* _TASK PROMPT_
In the entries that follow, find every line containing "socks" and copy it.

* _DATA EXCERPTS_

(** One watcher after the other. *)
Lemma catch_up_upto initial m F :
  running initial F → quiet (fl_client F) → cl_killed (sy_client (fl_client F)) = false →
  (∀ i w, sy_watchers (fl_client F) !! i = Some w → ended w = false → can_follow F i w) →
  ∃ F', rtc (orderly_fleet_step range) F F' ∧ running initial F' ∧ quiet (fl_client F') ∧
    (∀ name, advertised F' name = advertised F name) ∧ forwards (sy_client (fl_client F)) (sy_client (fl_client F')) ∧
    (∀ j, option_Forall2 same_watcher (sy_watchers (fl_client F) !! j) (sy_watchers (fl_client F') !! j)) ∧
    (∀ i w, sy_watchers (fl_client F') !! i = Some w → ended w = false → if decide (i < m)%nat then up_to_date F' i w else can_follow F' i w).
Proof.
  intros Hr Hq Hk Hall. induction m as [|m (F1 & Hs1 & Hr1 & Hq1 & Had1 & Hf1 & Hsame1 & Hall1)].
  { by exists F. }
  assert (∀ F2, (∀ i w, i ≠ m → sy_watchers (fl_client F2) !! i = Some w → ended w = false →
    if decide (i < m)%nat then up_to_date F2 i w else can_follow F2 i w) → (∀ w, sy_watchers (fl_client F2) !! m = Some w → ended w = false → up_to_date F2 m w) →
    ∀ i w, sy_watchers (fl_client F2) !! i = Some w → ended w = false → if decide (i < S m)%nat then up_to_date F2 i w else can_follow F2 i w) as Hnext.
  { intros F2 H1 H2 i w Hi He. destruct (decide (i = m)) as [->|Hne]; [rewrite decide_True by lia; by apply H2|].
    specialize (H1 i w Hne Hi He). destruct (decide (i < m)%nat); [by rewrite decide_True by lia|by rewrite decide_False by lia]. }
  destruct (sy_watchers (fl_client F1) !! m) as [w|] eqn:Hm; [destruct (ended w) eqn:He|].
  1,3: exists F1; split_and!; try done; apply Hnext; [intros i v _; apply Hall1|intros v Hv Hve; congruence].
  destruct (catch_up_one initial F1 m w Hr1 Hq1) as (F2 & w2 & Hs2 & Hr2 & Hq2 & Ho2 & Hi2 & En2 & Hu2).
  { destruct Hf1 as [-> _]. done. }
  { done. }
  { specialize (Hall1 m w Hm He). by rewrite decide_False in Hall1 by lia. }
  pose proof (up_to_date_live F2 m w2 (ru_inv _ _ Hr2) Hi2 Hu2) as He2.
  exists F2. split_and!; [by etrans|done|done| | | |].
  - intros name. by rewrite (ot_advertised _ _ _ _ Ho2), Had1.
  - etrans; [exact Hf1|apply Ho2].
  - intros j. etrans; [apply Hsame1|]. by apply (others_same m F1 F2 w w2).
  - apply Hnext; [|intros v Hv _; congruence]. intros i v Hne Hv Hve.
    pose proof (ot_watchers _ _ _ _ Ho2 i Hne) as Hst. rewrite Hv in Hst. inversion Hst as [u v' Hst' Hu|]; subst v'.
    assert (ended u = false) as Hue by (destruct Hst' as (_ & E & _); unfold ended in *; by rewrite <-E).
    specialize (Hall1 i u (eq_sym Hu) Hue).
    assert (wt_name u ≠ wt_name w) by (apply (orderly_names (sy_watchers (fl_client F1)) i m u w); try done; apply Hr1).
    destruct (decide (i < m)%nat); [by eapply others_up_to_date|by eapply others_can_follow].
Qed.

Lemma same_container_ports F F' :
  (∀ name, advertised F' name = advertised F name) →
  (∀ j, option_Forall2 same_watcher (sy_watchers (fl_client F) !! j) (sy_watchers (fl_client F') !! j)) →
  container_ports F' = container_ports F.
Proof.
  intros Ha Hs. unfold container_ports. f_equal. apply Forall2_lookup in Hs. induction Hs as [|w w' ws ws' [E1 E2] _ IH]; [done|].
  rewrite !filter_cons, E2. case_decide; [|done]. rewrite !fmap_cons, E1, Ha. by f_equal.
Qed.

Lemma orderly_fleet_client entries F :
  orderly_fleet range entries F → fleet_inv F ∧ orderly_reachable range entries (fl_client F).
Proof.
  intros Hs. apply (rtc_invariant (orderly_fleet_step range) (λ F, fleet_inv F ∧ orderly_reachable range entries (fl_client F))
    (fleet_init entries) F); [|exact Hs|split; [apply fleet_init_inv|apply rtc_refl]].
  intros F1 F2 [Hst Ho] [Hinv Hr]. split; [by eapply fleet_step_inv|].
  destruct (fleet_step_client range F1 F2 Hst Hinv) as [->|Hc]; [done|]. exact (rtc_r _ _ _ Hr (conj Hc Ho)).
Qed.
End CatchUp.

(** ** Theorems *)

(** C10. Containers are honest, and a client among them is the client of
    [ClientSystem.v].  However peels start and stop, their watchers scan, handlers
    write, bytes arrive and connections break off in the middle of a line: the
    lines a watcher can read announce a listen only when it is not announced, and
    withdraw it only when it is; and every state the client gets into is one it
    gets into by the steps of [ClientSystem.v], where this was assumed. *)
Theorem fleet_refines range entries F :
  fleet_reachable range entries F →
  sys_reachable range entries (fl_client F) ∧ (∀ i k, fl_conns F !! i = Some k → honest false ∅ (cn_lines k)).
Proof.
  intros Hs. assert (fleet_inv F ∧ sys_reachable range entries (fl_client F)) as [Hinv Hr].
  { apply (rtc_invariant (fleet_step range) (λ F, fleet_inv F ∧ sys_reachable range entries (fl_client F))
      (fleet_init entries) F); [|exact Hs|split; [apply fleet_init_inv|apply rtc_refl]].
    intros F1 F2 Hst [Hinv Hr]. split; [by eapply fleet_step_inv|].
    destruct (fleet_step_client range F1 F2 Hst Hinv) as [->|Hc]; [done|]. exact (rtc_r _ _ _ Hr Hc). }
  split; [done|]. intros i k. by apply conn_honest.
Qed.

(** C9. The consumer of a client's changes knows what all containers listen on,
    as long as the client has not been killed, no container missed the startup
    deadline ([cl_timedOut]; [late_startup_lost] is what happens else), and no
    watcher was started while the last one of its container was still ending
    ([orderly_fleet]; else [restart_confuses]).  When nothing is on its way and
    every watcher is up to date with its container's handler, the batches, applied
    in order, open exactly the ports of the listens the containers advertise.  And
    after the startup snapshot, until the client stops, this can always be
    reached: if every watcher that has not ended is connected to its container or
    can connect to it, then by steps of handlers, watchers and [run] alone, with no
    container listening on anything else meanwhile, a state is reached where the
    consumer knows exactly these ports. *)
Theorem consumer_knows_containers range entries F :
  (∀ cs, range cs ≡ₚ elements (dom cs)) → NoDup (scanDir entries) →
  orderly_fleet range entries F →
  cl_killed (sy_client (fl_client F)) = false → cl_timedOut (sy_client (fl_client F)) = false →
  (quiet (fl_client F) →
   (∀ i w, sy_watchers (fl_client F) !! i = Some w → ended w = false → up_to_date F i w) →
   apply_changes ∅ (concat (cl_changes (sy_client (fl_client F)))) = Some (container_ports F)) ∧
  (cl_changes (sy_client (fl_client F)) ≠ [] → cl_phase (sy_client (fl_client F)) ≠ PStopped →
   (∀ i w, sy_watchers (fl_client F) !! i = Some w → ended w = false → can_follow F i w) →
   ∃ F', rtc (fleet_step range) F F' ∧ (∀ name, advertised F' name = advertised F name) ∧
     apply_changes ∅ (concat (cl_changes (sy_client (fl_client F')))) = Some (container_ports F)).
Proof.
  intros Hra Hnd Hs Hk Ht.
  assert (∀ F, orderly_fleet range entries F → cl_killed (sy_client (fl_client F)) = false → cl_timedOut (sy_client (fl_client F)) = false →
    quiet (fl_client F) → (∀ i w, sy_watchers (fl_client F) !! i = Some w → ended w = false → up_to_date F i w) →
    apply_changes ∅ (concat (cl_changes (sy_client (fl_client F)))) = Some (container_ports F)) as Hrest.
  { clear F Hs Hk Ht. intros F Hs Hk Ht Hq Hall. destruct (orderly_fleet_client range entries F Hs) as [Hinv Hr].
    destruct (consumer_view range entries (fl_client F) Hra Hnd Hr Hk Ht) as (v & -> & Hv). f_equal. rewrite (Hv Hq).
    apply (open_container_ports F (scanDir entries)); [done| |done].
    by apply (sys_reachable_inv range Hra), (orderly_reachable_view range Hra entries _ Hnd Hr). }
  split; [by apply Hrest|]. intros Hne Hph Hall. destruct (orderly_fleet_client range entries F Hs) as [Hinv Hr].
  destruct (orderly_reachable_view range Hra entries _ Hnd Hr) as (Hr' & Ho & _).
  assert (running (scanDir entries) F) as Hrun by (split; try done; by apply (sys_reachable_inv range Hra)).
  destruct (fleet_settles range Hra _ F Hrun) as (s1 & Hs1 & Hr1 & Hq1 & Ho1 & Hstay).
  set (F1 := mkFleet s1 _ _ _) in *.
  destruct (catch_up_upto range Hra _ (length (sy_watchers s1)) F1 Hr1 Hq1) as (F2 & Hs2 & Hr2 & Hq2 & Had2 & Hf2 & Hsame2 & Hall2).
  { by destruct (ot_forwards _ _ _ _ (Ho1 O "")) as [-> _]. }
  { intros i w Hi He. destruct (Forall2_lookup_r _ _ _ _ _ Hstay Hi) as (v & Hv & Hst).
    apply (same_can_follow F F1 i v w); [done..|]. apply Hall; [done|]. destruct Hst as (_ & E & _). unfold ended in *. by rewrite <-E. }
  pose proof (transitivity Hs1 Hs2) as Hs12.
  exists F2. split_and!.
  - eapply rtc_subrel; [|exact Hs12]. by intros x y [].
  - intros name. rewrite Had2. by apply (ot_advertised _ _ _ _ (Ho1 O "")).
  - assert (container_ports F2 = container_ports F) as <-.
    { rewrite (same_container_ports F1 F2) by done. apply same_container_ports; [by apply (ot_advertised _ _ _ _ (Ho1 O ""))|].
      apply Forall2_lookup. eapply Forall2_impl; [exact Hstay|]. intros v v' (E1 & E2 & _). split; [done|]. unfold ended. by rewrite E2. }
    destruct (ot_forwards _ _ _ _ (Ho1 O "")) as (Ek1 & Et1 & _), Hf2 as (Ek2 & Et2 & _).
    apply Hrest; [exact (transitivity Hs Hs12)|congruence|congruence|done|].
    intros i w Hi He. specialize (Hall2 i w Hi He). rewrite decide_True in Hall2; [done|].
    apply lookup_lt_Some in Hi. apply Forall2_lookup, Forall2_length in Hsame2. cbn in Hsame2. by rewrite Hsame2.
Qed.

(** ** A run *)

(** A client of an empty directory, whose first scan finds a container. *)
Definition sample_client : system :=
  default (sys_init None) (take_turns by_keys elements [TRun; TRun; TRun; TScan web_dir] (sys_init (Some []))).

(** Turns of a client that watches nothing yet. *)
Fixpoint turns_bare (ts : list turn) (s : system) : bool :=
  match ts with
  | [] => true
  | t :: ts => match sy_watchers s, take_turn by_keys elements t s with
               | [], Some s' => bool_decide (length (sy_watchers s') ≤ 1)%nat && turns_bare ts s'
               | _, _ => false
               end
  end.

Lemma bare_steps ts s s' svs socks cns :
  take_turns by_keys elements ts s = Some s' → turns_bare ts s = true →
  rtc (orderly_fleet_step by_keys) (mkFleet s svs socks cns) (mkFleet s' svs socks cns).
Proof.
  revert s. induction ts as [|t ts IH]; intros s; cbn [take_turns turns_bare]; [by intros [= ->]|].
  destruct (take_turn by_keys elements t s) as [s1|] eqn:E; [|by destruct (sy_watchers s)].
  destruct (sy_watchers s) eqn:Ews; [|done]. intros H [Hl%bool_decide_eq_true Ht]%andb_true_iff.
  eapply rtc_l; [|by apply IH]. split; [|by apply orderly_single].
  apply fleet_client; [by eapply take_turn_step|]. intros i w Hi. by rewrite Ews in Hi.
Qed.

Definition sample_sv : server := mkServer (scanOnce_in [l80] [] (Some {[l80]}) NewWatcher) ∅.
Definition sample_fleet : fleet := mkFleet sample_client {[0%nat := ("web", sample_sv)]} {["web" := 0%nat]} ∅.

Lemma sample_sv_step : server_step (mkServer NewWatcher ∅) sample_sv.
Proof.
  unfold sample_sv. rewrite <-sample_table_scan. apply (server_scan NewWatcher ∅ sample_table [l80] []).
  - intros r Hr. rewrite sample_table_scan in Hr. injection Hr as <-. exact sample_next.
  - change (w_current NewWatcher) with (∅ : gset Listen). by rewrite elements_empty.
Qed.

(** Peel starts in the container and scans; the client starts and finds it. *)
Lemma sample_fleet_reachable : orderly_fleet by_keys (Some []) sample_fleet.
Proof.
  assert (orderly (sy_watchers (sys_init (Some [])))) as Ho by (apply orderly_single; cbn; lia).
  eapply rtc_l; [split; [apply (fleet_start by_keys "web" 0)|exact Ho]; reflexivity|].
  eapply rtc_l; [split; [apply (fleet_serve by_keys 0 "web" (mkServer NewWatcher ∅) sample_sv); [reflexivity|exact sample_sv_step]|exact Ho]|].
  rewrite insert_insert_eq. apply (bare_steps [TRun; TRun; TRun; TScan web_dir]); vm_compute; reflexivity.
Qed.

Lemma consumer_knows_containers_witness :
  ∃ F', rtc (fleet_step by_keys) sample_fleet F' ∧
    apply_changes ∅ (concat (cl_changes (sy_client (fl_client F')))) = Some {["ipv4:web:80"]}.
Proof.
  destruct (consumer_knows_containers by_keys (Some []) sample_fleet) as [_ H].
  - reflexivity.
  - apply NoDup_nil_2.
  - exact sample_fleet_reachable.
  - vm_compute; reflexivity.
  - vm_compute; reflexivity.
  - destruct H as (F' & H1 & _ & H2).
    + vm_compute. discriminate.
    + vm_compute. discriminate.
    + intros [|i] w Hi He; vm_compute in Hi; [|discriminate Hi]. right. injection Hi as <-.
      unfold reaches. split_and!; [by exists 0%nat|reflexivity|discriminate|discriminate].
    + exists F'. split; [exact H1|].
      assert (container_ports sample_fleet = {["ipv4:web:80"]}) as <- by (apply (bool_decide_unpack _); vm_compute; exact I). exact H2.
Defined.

* _WRITTEN SOLUTION_
Lemma bare_steps ts s s' svs socks cns :
  rtc (orderly_fleet_step by_keys) (mkFleet s svs socks cns) (mkFleet s' svs socks cns).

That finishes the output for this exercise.